Mais que gagnent réellement un Président de club d’élite au Cameroun ? Victoria United enrichit-il Valentin Nkwain ? Les plaintes de ces investisseurs sont-elles légitimes ? Le niveau d’exigence imposé par la fédération est-il réaliste en l’état actuel des choses ? Comment peut-on améliorer la rentabilité des clubs ? Autopsie d’un écosystème en état de décadence avancée.
Au cœur du conflit !
À son arrivée à la tête de la Fédération Camerounaise de Football, Samuel Eto’o a fait de « l’amélioration des conditions de vie du footballeur Camerounais évoluant au Cameroun » l’un de ses principaux chantiers. Le nouveau président de la fédération a ainsi entrepris un certain nombre de réformes, visant à protéger les joueurs. C’est ainsi que les quotes-parts du sponsoring réservées aux clubs se sont vues accroître. Sur ces deux dernières éditions de championnat Élite One par exemple, la fédération a promis sur le papier, de verser à peu près 45 millions par saison à chaque club, en quatre tranches, le versement de la tranche N étant assujetti à la justification du payement des salaires des joueurs avec la tranche N-1. Il faut cependant rappeler que la subvention de l’Etat, autrefois égale à 350 millions pour tous les clubs de première division, n’est pas versée sous l’ère Éto’o.
L’actuel président de la FECAFOOT a aussi décidé d’augmenter les cagnottes des différents vainqueurs des compétitions organisées par la Fédération. C’est ainsi que le champion du Cameroun touche désormais 50 millions, ceci toujours dans le but d’améliorer non seulement la compétitivité du championnat, mais également le traitement salarial des joueurs. Cette mesure en particulier, bien que positive, s’est heurtée au courroux des dirigeants de clubs qui estiment non seulement ne pas avoir été consultés entant que propriétaires de clubs, mais aussi trouvent la mesure salariale pas suffisamment réaliste au regard de l’environnement du Football Professionnel Camerounais. Toute chose qui implique de jeter un regard sur les recettes des clubs d’élite au Cameroun.
Les revenus d’un club professionnel au Cameroun !
De manière générale, l’économie d’un club de football professionnel est adossée sur quatre piliers fondamentaux.
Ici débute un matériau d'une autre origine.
(** * Decor: the installation orchestrator of [models/downloadinstall.go]

    A shallow embedding of the Bubble Tea model [DownloadInstallModel]
    (its [Update] and the tracker side of its [View]), of the version
    probe, of the ten progress-reporting runners and of the worker
    goroutines that drive them, followed by the properties of the
    orchestration engine.

    Conventions.
    - Go strings are [string]; maps are [gmap]; [float64] is Rocq's
      primitive binary64 [float], so that [Progress < 1.0] is the IEEE
      comparison the program performs.
    - [*LanguageProgress] values are shared between the model, the worker
      goroutines and the renderer: they live in a heap (a list indexed by
      pointer) and maps hold pointers.
    - A run-time panic (index out of range, nil dereference, a negative
      count given to [strings.Repeat]) is the [Panic] result.
    - What Go's standard library, the operating system and the platform
      contribute ([strings.ToLower], [strings.TrimSpace], [runtime.GOOS],
      running an external command, the conversion to [int] of a float
      that [int] cannot hold) is the class [GoEnv]. *)

From Stdlib Require Import Floats.PrimFloat Floats.SpecFloat Floats.FloatOps.
From Stdlib Require Import Uint63 Ascii.
From stdpp Require Import gmap strings list fin_maps.

Local Open Scope string_scope.
Local Open Scope list_scope.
Il s’agit de la Billetterie (vente de billets pour assister aux matchs dans les stades), des Droits télévisuels (cession du droit de retransmettre les matchs à la télévision), du Sponsoring (cession, à une entreprise, du droit de communiquer en utilisant l’image du club) et du merchandising (vente de maillots essentiellement). Pour le cas du Cameroun, seul le sponsoring est réellement effectif sous l’ère Samuel Eto’o, avec l’apport de MTN, 1Xbet et Tiof qui sont les principaux sponsors du championnat. Dans l’apport de ces sponsors, la FECAFOOT a décidé sur les deux dernières années d’attribuer 43 millions à chaque club chaque saison, leur imposant d’utiliser ce montant pour le paiement des salaires des joueurs. À côté, les droits télévisuels sont inexistants, la billetterie juste symbolique du fait de la très faible affluence des stade (moins de 18%): ce qui a un impact considérable sur le Merchandising, lui aussi inexistant. Face à ces difficultés, les clubs auraient pu compter sur la vente des joueurs, sauf que la valeur du joueur d’Elite au Cameroun actuellement est en chute libre: Pas un seul recruteur d’un club du Top 10 Européen ne s’intéresse aux joueurs des championnats professionnels locaux camerounais. Sans niches de recettes financières, les présidents de clubs sont contraints de mettre la main dans la poche.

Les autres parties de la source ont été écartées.